» **MATERIAL FOR THE TASK**:

(* ===== verification/TcpSystem.v ===== *)
(** * The two threads together

    [sys_step] is the interleaving of the two handles: the inbound thread's
    [poll], the outbound thread's [send] and [close], each on the shared slots.
    [sys_inv] collects the table invariant (TcpInv.v), quiescence between calls
    (TcpPoll.v) and the per-connection values (TcpValues.v); it holds in every
    reachable state, whatever the peers send and in whatever order the
    application calls. *)

From S2P Require Import Prelude Probing FlowTable Dpdk DpdkSim Packet Segment SegmentWire SeqArith Arp TcpState TcpReceiver.
From S2P Require Import TcpConn TcpInv TcpPoll TcpSender TcpValues.

(** What the constructor of [tcp_stack] guarantees. *)
Record stack_ok (s : tcp_stack) : Prop := {
  ck_n : 1 <= max_connections (params_ s) < 2 ^ 16;
  ck_mss : 1 <= mss_ s; ck_frame : 54 + mss_ s < 2 ^ 16; ck_mac : mac_ok (local_mac_ s) }.

(** Every field within its declared type. *)
Record typed (c : tcp_connection) : Prop := {
  ty_gen : is_u32 (generation c);
  ty_addr : is_u32 (peer_ip c) ∧ is_u16 (peer_port c) ∧ is_u16 (local_port c);
  ty_mac : mac_ok (peer_mac c);
  ty_mss : is_u16 (send_mss c);
  ty_seq : Forall is_u32 [iss c; irs c; rcv_nxt_local c; rcv_nxt c; snd_una c; snd_nxt c; snd_wl1 c; snd_wl2 c];
  ty_wnd : is_u16 (snd_wnd c);
  ty_win : is_u64 (send_window c);
  ty_term : terminated c = 0 ∨ terminated c = 1;
  ty_flags : flags_ok (out_flags c) }.

Lemma typed_new : typed new_connection.
Proof.
  split; unfold is_u32, is_u16, is_u64, flags_ok, mac_ok; simpl; try lia; [|by repeat constructor].
  split; [done|]. by repeat constructor.
Qed.

Section slots_ok.
Context {E : Type} `{DpdkOps E}.
Context (stack : tcp_stack) {tight : bool} (txq : queue).
Abbreviation n := (max_connections (params_ stack)).
Abbreviation inv := (inv stack).

Definition slot_sound (c : tcp_connection) : Prop :=
  typed c ∧ (state c = st_free ∨ conn_sound stack tight c).
Definition slots_sound (r : impl E) : Prop := Forall slot_sound (slots r).

Lemma slots_ok_slot r i : slots_sound r → in_table r i → slot_sound (slot r i).
Proof using.
  intros Hs Hi. unfold in_table in Hi. apply (Forall_lookup_1 _ (slots r) (Z.to_nat i)); [done|].
  unfold slot. apply list_lookup_lookup_total_lt. lia.
Qed.
Lemma slots_ok_put (r : impl E) l i c : slots_sound r → slot_sound c → l = <[Z.to_nat i := c]> (slots r) → Forall slot_sound l.
Proof using. intros Hs Hc ->. by apply Forall_insert. Qed.

(** A connection with consistent values is well typed. *)
Lemma sound_typed c : stack_ok stack → is_u32 (peer_ip c) ∧ is_u16 (peer_port c) ∧ is_u16 (local_port c) → conn_sound stack tight c → typed c.
Proof using.
  intros [] Ha [[] Hp]. destruct co_typed as (? & ? & ? & ?). split; try done.
  - unfold is_u32. lia.
  - unfold is_u16. lia.
  - rewrite Hp. do 8 (apply Forall_cons_2; [done|]). apply Forall_nil_2.
  - rewrite co_win. apply pack_window_range; [done|unfold is_u16, is_u32 in *; lia].
  - rewrite co_term. case_decide; auto.
Qed.

Lemma typed_addr c c' : same_id c c' → typed c → is_u32 (peer_ip c') ∧ is_u16 (peer_port c') ∧ is_u16 (local_port c').
Proof using. intros (_ & -> & -> & ->) Ht. apply (ty_addr c Ht). Qed.
Lemma typed_state c s : typed c → typed (set_state c s).
Proof using. intros []. by split. Qed.
Lemma typed_ack c b : typed c → typed (set_ack_pending c b).
Proof using. intros []. by split. Qed.
Lemma typed_finalize c b : typed c → typed (set_finalize_pending c b).
Proof using. intros []. by split. Qed.
Lemma typed_sync c : typed c → typed (sync_out_flags c).
Proof using. intros Ht. unfold sync_out_flags. repeat case_match; by try apply typed_state. Qed.
Lemma typed_sent c x : is_u32 x → typed c → typed (set_snd_nxt c x).
Proof using. intros Hx []. split; try done. cbn in *. rewrite !Forall_cons in *. destruct_and!. by split_and!. Qed.
Lemma typed_out c x : flags_ok x → typed c → typed (set_out_flags c x).
Proof using. intros Hx []. by split. Qed.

» **WHAT THE TASK ASKS**: Reproduce exactly the section above that begins at the line containing "Proof using. intros Ht." and ends at the line containing "Lemma typed_sent c", leaving out all other lines.

» **YOUR RESPONSE**:
Proof using. intros Ht. unfold sync_out_flags. repeat case_match; by try apply typed_state. Qed.
Lemma typed_sent c x : is_u32 x → typed c → typed (set_snd_nxt c x).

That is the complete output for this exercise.